In the next part of this series we’ll look at how Office 365 is deployed, system requirements, what needs to be installed on the client, what Office Pro Plus is and how the Desktop Setup Tool is used as well as PowerShell integration.

7 Comments
  1. Stephen Boyd 12 years ago

    Would you know if Office 365 will partner with other ISPs apart from Telstra ?

    It is just an unbelievable decision by MS not to be ISP neutral.

    I’m guessing therefore there will be again substantial differences in prices between AU and US ?

  2. Stephen Boyd 12 years ago

    Thank you for the article. Would you know the following;

    1) What does it mean by Microsoft partnering with Telstra to offer Office 365. Does this mean only Telstra will provide it or does it mean it will be free on their network, ie, unmetered ?

    2) How much traffic does this generate ?

    I’d imagine that if the traffic is unmetered this type of solution would be hideously expensive probably more so when dealing with email attachments, is that a fair statement ?

  3. Paul Schnackenburg 12 years ago

    Hi Stephen,

    As I’m also in Australia, and the author of these articles I can comment on your comments.
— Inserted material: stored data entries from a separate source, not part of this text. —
(* ===== verification/Batching.v ===== *)
(** Statement batching (batching.go, batch.go): how the statements of one call
    are formed into messages.

    What a statement reads and changes - instances, identity map, journal,
    database - is an environment [E]: preparing an operation and finishing a
    write are steps on it, the operations' own.  The two realizations of a
    message, the dialect's batcher and the statement-by-statement runner, are
    parameters: they talk to the driver.  [c.messages] counts; here it keeps the
    messages, and its length is the count. *)
From S2P Require Import Prelude GoStrings Values Core Params Tracker Instances.

Inductive StatementResult := ResultNone | ResultKey | ResultReportedCount | ResultDriverCount.
#[export] Instance StatementResult_eq_dec : EqDecision StatementResult.
Proof. solve_decision. Defined.

Record writeResult := mkWriteResult { wr_key : Value; wr_affected : Z }.

Section Batching.
Context {E : Type}.

(** [pw_id] is the identity of the prepared write, a pointer in the program:
    the call records the affected count under it.  [pw_undoPrepare] is the
    identity where the program has none. *)
Record preparedWrite := mkWrite {
  pw_id : nat;
  pw_sql : string;
  pw_args : list NamedArg;
  pw_kind : StatementResult;
  pw_instance : option Ptr;
  pw_generatesKey : bool;
  pw_command : bool;
  pw_finish : option (writeResult -> SM E unit);
  pw_undoPrepare : E -> E }.

Definition readsResult (w : preparedWrite) : bool :=
  bool_decide (pw_kind w = ResultKey \/ pw_kind w = ResultReportedCount).

Record subject := mkSubject {
  su_m : option EntityMap;
  su_instance : option Ptr;
  su_depends : list Ptr;
  su_key : option KeyTuple }.

Record message := mkMessage {
  ms_writes : list preparedWrite;
  ms_instances : gset Ptr;
  ms_keys : list (GoType * KeyTuple);
  ms_generated : gset Ptr;
  ms_hasCommand : bool;
  ms_parameters : nat }.
Definition newMessage : message := mkMessage [] ∅ [] ∅ false 0.

Record batchCall := mkCall {
  bc_auto : bool;
  bc_limit : Z;
  bc_parameterCap : Z;
  bc_current : message;
  bc_messages : list (list preparedWrite);
  bc_affected : gmap nat Z }.

Definition newCall (auto : bool) (maxStatements maxParameters : Z) : batchCall :=
  mkCall auto maxStatements maxParameters newMessage [] ∅.

(** The call and the environment. *)
Definition state := (batchCall * E)%type.

Context (heap_of : E -> heap) (ctx_Err : E -> option Error)
  (SendMessage : option (list preparedWrite -> SM E (list writeResult)))
  (runWrite : preparedWrite -> SM E writeResult).

(** The key the operation is about, as it stands. *)
Definition keyNow (h : heap) (s : subject) : option KeyTuple :=
  match su_m s with
  | None => None
  | Some m =>
      match su_instance s with
      | None => su_key s
      | Some p =>
          match KeyValues m (deref h p) with
          | Fail _ => None
          | Ok values => setKey m values
          end
      end
  end.

Definition subject_type (s : subject) : GoType :=
  match su_m s with Some m => Type_ m | None => mkGoType "" "" end.

(** A step on the environment, in a step on the call. *)
Definition on_env {A} (m : SM E A) : SM state A := fun '(c, e) =>
  let '(e', r) := m e in ((c, e'), r).
Definition on_call (f : batchCall -> batchCall) : SM state unit := fun '(c, e) => ((f c, e), Ok tt).

Definition set_current (current : message) (c : batchCall) : batchCall :=
  mkCall (bc_auto c) (bc_limit c) (bc_parameterCap c) current (bc_messages c) (bc_affected c).

(** ** [complete] and [send] *)

Definition record_affected (w : preparedWrite) (result : writeResult) (c : batchCall) : batchCall :=
  match pw_kind w with
  | ResultReportedCount | ResultDriverCount =>
      mkCall (bc_auto c) (bc_limit c) (bc_parameterCap c) (bc_current c) (bc_messages c)
        (<[pw_id w := wr_affected result]> (bc_affected c))
  | _ => c
  end.

Definition complete (w : preparedWrite) (result : writeResult) : SM state unit :=
  on_env match pw_finish w with Some finish => finish result | None => sret tt end ;!
  on_call (record_affected w result).

(** [results[i]]: a batcher that answers too few results panics. *)
Fixpoint complete_all (writes : list preparedWrite) (results : list writeResult) : SM state unit :=
  match writes with
  | [] => sret tt
  | w :: writes' =>
      match results with
      | [] => slift (Panic "index out of range")
      | r :: results' => complete w r ;! complete_all writes' results'
      end
  end.

(** The message in progress goes out: [newMessage] takes its place first. *)
Definition take_message : SM state (list preparedWrite) := fun '(c, e) =>
  let writes := ms_writes (bc_current c) in
  let messages := match writes with [] => bc_messages c | _ => bc_messages c ++ [writes] end in
  ((mkCall (bc_auto c) (bc_limit c) (bc_parameterCap c) newMessage messages (bc_affected c), e), Ok writes).

Definition send : SM state unit :=
  do! writes <- take_message in
  match writes with
  | [] => sret tt
  | _ =>
      do! (_, e) <- sget in
      match ctx_Err e with
      | Some err => sthrow err
      | None =>
          match SendMessage with
          | Some sendMessage =>
              do! results <- on_env (sendMessage writes) in complete_all writes results
          | None =>
              forS (fun w => do! result <- on_env (runWrite w) in complete w result) writes
          end
      end
  end.

(** ** [before] *)

(** A message key of the operation's type equal to its key. *)
Fixpoint key_held (keys : list (GoType * KeyTuple)) (t : GoType) (key : KeyTuple) : result bool :=
  match keys with
  | [] => Ok false
  | (t', held) :: keys' =>
      if decide (t' = t) then
        let* c := KeyTuple_Compare held key in
        if (c =? 0)%Z then Ok true else key_held keys' t key
      else key_held keys' t key
  end.

(** Rule 1: does the operation depend on the message in progress? *)
Definition must_cut (current : message) (h : heap) (s : subject) : result bool :=
  if match su_instance s with Some p => bool_decide (p ∈ ms_instances current) | None => false end
     || existsb (fun parent => bool_decide (parent ∈ ms_generated current)) (su_depends s)
  then Ok true
  else match keyNow h s with
       | Some key => key_held (ms_keys current) (subject_type s) key
       | None => Ok false
       end.

Definition before (s : subject) : SM state unit :=
  do! (c, e) <- sget in
  match ms_writes (bc_current c) with
  | [] => sret tt
  | _ =>
      do! cut <- slift (must_cut (bc_current c) (heap_of e) s) in
      if (cut : bool) then send else sret tt
  end.

(** ** [add] *)

(** Rules 2 and 3, for a statement whose parameters are bound. *)
Definition must_flush (c : batchCall) (w : preparedWrite) : bool :=
  match ms_writes (bc_current c) with
  | [] => false
  | _ =>
      ((0 <? bc_parameterCap c)%Z &&
       (bc_parameterCap c <? Z.of_nat (ms_parameters (bc_current c) + length (pw_args w)))%Z) ||
      (readsResult w && ms_hasCommand (bc_current c))
  end.

Definition insert_opt (p : option Ptr) (ps : gset Ptr) : gset Ptr :=
  match p with Some p => {[p]} ∪ ps | None => ps end.

Definition add_write (w : preparedWrite) (key : option (GoType * KeyTuple)) (m : message) : message :=
  mkMessage (ms_writes m ++ [w]) (insert_opt (pw_instance w) (ms_instances m))
    (ms_keys m ++ match key with Some k => [k] | None => [] end)
    (if pw_generatesKey w then insert_opt (pw_instance w) (ms_generated m) else ms_generated m)
    (pw_command w || ms_hasCommand m) (ms_parameters m + length (pw_args w)).

Definition is_full (c : batchCall) : bool :=
  negb (bc_auto c) || (bc_limit c <=? Z.of_nat (length (ms_writes (bc_current c))))%Z.

Definition add (w : preparedWrite) (s : subject) : SM state unit :=
  do! (c, _) <- sget in
  (if must_flush c w then send else sret tt) ;!
  do! (_, e) <- sget in
  on_call (fun c => set_current
    (add_write w (pair (subject_type s) <$> keyNow (heap_of e) s) (bc_current c)) c) ;!
  do! (c, _) <- sget in
  if is_full c then send else sret tt.

Definition finish : SM state unit := send.

(** ** The loops *)

(** One operation of a call: what rule 1 asks about it - which may refuse, a
    type whose map does not load - and its preparation, which may issue no
    statement. *)
Record operation := mkOperation {
  op_subject : E -> result subject;
  op_prepare : SM E (option preparedWrite) }.

Definition feed (op : operation) : SM state (option preparedWrite) :=
  do! (_, e) <- sget in
  do! s <- slift (op_subject op e) in
  before s ;!
  do! w <- on_env (op_prepare op) in
  match w with
  | None => sret None
  | Some w => add w s ;! sret (Some w)
  end.

(** [Batch.run]: the writes in queue order, nil for none. *)
Fixpoint feed_all (ops : list operation) : SM state (list (option preparedWrite)) :=
  match ops with
  | [] => sret []
  | op :: ops' =>
      do! w <- feed op in
      do! ws <- feed_all ops' in
      sret (w :: ws)
  end.

Definition run (ops : list operation) : SM state (list (option preparedWrite)) :=
  do! writes <- feed_all ops in finish ;! sret writes.

(** [executeFlush]: inserts, updates, deletes; the summary counts statements.
    An insert or a delete always issues one. *)
Record FlushSummary := mkSummary { Inserted : nat; Updated : nat; Deleted : nat }.

Definition statements (ws : list (option preparedWrite)) : nat := length (omap id ws).

Definition executeFlush (inserts dirty deletes : list operation) : SM state FlushSummary :=
  do! i <- feed_all inserts in
  do! u <- feed_all dirty in
  do! d <- feed_all deletes in
  finish ;!
  sret (mkSummary (statements i) (statements u) (statements d)).
End Batching.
To clarify MS isn’t limiting you to a particular ISP here in OZ, just that you can only buy BPOS / Office 365 through Telstra’s TSuite program. Means you have to be a Telstra “reseller” to sell it but it wasn’t that hard, I’ve been a BPOS reseller for the last year or so, it only took a couple of hours of paperwork. I don’t think Office 365 / BPOS is unmetered on Bigpond.
    The traffic generated by Exchange and SharePoint online is definitely something to take into account, the guidance from MS that I mention in the last article (8) called “Office 365 Deployment Guide for Enterprises”
    http://www.microsoft.com/download/en/details.aspx?id=26509 talks about the necessary bandwidth. Yes, Office 365 will be dearer here in OZ compared to the US.

    For what it’s worth I have raised the matter of Telstra being involved, with MS I think it’s really weird that in every country in the world MS can handle the billing for its online services but here in OZ they had to go and partner with the one company that many small business consultants (myself included) have no respect for whatever. I don’t expect the situation to change so roll with it. The service itself is a great solution for many small businesses and blows Google’s stuff out of the water.

  4. Stephen Boyd 12 years ago

    Thanks for that. You can see form my post I am no friend of Telstra and they are no friend of education. I’d really like this to work, being a school money is always a thing we are trying to save on.

    I am also glad you put traffic consideration as there has been semi-recent stories of how University’s have moved to either LIVE.EDU or Google and then found their traffic costs increase substantially.

  5. Raj 12 years ago

    looking forward for the next post in this series.. where i ll get to know more about Office365

  6. Chris128 12 years ago

    Thanks for this article, I’ve been wondering exactly what office 365 actually is for quite a while… all you get from MS is the marketing hype and no real details of what it actually includes. Looking forward to the next part

  7. Wayne Duguay 12 years ago

    Great job. We’re looking to implement a newer version of Office and we’re right into the process of trying to understand exactly what o365 does. This series of articles will be very usefull for us. Keep on you great job 4sysops.